Il marchait à pas lents, soutenu par une canne en bois de chêne, son visage ridé couvert par un grand chapeau rongé par les mites. Les rationnels voyaient dans sa démarche saccadée celle d'un vagabond, les méprisables celle d'un clochard.
Lorsqu'il arriva dans la bourgade de Bonbourgeon il s'étonna de voir des paysans se hâter de couvrir leur champ de grandes toiles.
« C'est que les pluies sont violentes par chez nous, les gouttes sont grosses comme des melons ».
L'itinérant avait l'habitude de dormir à la belle étoile, mais de telles prévisions réveillèrent de veilles douleurs dormant dans ses articulations. Aussi, il se décida à faire l'aumône d'un toit pour la nuit. Ce toit, il le trouva en bordure du village, un magnifique toit de tuiles noirs polies qui semblaient faites de diamant obscur. Elles chapeautaient un bel édifice de pierres rouge serti d'une splendide porte de fer forgé.
« Voilà le lieu idéal » s'enquit il, « Si le propriétaire est riche, alors il doit avoir beaucoup à partager ».
Son chaleureux raisonnement s'effrita à la froideur du maître des lieux. Il lui répondit que oui, il pouvait bien le recevoir, mais seulement en échange de quelques deniers. Mais le quémandeur n'avait pas l'usage de monnaie, aussi les yeux du cupide se rabattirent sur le magnifique pendentif d'or et de nacre qui pendait au cou de l'homme usé. Ce dernier refusa catégoriquement d'échanger son talisman contre quelque chose qu'une belle âme devrait offrir sans contrepartie. Mais le maître de la maison n'était pas une belle âme.
Il lui claqua la porte au nez. Et comme s'il était de mèche avec le ciel les gouttes commencèrent à tomber avec violence.

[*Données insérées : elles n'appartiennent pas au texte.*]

(** * Chain execution engine of the DeepSeek MCP server

    A shallow embedding of [src/cache.ts], [src/tool-chain.ts] and the
    request handler of [src/index.ts]: the TTL cache, the parameter
    validator, the chain executor and the server's tool calls, together
    with the fragment of JavaScript they rely on (dynamic values,
    exceptions, [JSON.stringify] and [JSON.parse]).

    Results are kept as the untyped values they are at run time: what
    [executeStep] returns from the cache is whatever [JSON.parse] built.
    The manager is stepped call by call: one [executeChain] runs to its
    end before the next starts. *)

From Stdlib Require Import ZArith Lia Bool Ascii String List DecimalString.
From Stdlib Require Import DecimalFacts DecimalN.
From stdpp Require Import base option list strings gmap.

Local Open Scope string_scope.
Local Open Scope Z_scope.

(** ** JavaScript values *)

Module JS.

(** The values that travel through the engine: what [JSON.parse] can
    build, plus [undefined].  A number is an integer (a double without
    fraction, written in plain digits), a string is a sequence of code
    units below 256, and an object is the list of its own enumerable
    properties in enumeration order.  What JSON does not carry is left
    out: fractions, [NaN] and the infinities, [BigInt], functions,
    symbols, dates and other class instances, and cyclic structures. *)
#[local] Unset Elimination Schemes.
Inductive value : Type :=
| VUndefined
| VNull
| VBool (b : bool)
| VNum (n : Z)
| VStr (s : string)
| VArr (elems : list value)
| VObj (fields : list (string * value)).
#[local] Set Elimination Schemes.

Le malheureux courut jusqu'à la forêt et s'effondra dans les mares naissantes. Il fut alors secouru par le paysan qu'il avait rencontré tantôt. Ce dernier l'emmena chez lui et s'excusa de ne pouvoir lui offrir un logement plus décent. En effet, leur chaumière était plus percée qu'un fromage suisse. La famille gagnait à peine de quoi se nourrir, alors refaire la maison était simplement hors de leur portée. Exténués, les bonnes gens s'endormirent malgré la cacophonie de l'averse. Le vieil homme profita de leur sommeil pour ressortir son talisman, il maugréa quelques phrases d'un dialecte inconnu et ouvrit les paumes. Une volée de papillons aux ailes d'argent s'échappèrent de la maison du paysan. Ignorant le vent, les gouttes et les éclairent, ils filèrent jusqu'à la maison aux tuiles noires. Une à une, ils s'emparèrent des tuiles pour aller les déposer sur la hutte des paysans.
À leur réveil ils furent surpris d'être encore secs malgré l'orage.
« Vous m'avez protégé du mauvais temps, je me permets de vous rendre la pareille », fit le visiteur avant de s'en aller. Il masqua un petit rire narquois en voyant la maison de briques qui débordait d'eaux sales et des larmes de son propriétaire.
Il marchait à pas lents, soutenu par une canne en bois de chêne, son visage ridé couvert par un grand chapeau rongé par les mites. Les rationnels voyaient dans sa démarche saccadée celle d'un vagabond, les méprisables celle d'un clochard, seuls les rêveurs avertit reconnurent l'attitude calme et haute d'un druide.